#### [DATA FOR THIS TASK]
Lemma write_all_first_failure env n container : ∀ this i it,
  container !! i = Some it →
  (∀ j jt, j < i → container !! j = Some jt →
     stbi_write_png env (image_file (obj_dir this) (img_idx this + Z.of_nat j))
       (image jt) = true) →
  stbi_write_png env (image_file (obj_dir this) (img_idx this + Z.of_nat i))
    (image it) = false →
  ∃ effs,
    write_all env n this container
      = (effs ++ [Report "Image create failed !!! "], OperationAborted) ∧
    png_writes effs = numbered_images (obj_dir this) (img_idx this) (take i container) ∧
    Forall (writes_before (obj_dir this) (img_idx this) i) effs.
Proof.
  induction container as [|x rest IH]; intros this i it Hi Hok Hfail; [done|].
  destruct i as [|i]; simpl in Hi.
  - injection Hi as ->. rewrite Z.add_0_r in Hfail. simpl.
    rewrite (write_one_fail env n this it Hfail). by exists [].
  - assert (stbi_write_png env (image_file (obj_dir this) (img_idx this)) (image x) = true)
      as Hx.
    { specialize (Hok 0 x). rewrite Z.add_0_r in Hok. apply Hok; [lia|done]. }
    destruct (write_one_ok env n this x Hx) as (this1 & H1 & Hd & Hidx & _).
    destruct (IH this1 i it Hi) as (effs & Hw & Hp & Hf).
    { intros j jt Hj Hjt. rewrite Hd, Hidx.
      replace (img_idx this + 1 + Z.of_nat j)%Z with (img_idx this + Z.of_nat (S j))%Z
        by lia. apply Hok; [lia|done]. }
    { rewrite Hd, Hidx.
      by replace (img_idx this + 1 + Z.of_nat i)%Z with (img_idx this + Z.of_nat (S i))%Z
        by lia. }
    simpl. eexists. split.
    + rewrite (pbind_eq _ _ _ _ _ _ H1 Hw). by rewrite app_assoc.
    + rewrite Hd, Hidx in Hp, Hf. split.
      * simpl. rewrite !png_writes_app, png_writes_pose. simpl. by rewrite Hp.
      * constructor.
        { exists 0. split; [lia|]. left. by rewrite Z.add_0_r. }
        apply Forall_app. split.
        -- apply Forall_app. split; [|by repeat constructor].
           unfold pose_effects. destruct (is_open _ _); [|constructor].
           constructor; [|constructor]. exists 0. split; [lia|]. right.
           by rewrite Z.add_0_r.
        -- eapply Forall_impl; [exact Hf|]. intros e. apply writes_before_weaken.
Qed.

#### [PROBLEM DESCRIPTION]
Restate the data above word for word, please.

#### [TASK RESPONSE]
Lemma write_all_first_failure env n container : ∀ this i it,
  container !! i = Some it →
  (∀ j jt, j < i → container !! j = Some jt →
     stbi_write_png env (image_file (obj_dir this) (img_idx this + Z.of_nat j))
       (image jt) = true) →
  stbi_write_png env (image_file (obj_dir this) (img_idx this + Z.of_nat i))
    (image it) = false →
  ∃ effs,
    write_all env n this container
      = (effs ++ [Report "Image create failed !!! "], OperationAborted) ∧
    png_writes effs = numbered_images (obj_dir this) (img_idx this) (take i container) ∧
    Forall (writes_before (obj_dir this) (img_idx this) i) effs.
Proof.
  induction container as [|x rest IH]; intros this i it Hi Hok Hfail; [done|].
  destruct i as [|i]; simpl in Hi.
  - injection Hi as ->. rewrite Z.add_0_r in Hfail. simpl.
    rewrite (write_one_fail env n this it Hfail). by exists [].
  - assert (stbi_write_png env (image_file (obj_dir this) (img_idx this)) (image x) = true)
      as Hx.
    { specialize (Hok 0 x). rewrite Z.add_0_r in Hok. apply Hok; [lia|done]. }
    destruct (write_one_ok env n this x Hx) as (this1 & H1 & Hd & Hidx & _).
    destruct (IH this1 i it Hi) as (effs & Hw & Hp & Hf).
    { intros j jt Hj Hjt. rewrite Hd, Hidx.
      replace (img_idx this + 1 + Z.of_nat j)%Z with (img_idx this + Z.of_nat (S j))%Z
        by lia. apply Hok; [lia|done]. }
    { rewrite Hd, Hidx.
      by replace (img_idx this + 1 + Z.of_nat i)%Z with (img_idx this + Z.of_nat (S i))%Z
        by lia. }
    simpl. eexists. split.
    + rewrite (pbind_eq _ _ _ _ _ _ H1 Hw). by rewrite app_assoc.
    + rewrite Hd, Hidx in Hp, Hf. split.
      * simpl. rewrite !png_writes_app, png_writes_pose. simpl. by rewrite Hp.
      * constructor.
        { exists 0. split; [lia|]. left. by rewrite Z.add_0_r. }
        apply Forall_app. split.
        -- apply Forall_app. split; [|by repeat constructor].
           unfold pose_effects. destruct (is_open _ _); [|constructor].
           constructor; [|constructor]. exists 0. split; [lia|]. right.
           by rewrite Z.add_0_r.
        -- eapply Forall_impl; [exact Hf|]. intros e. apply writes_before_weaken.
Qed.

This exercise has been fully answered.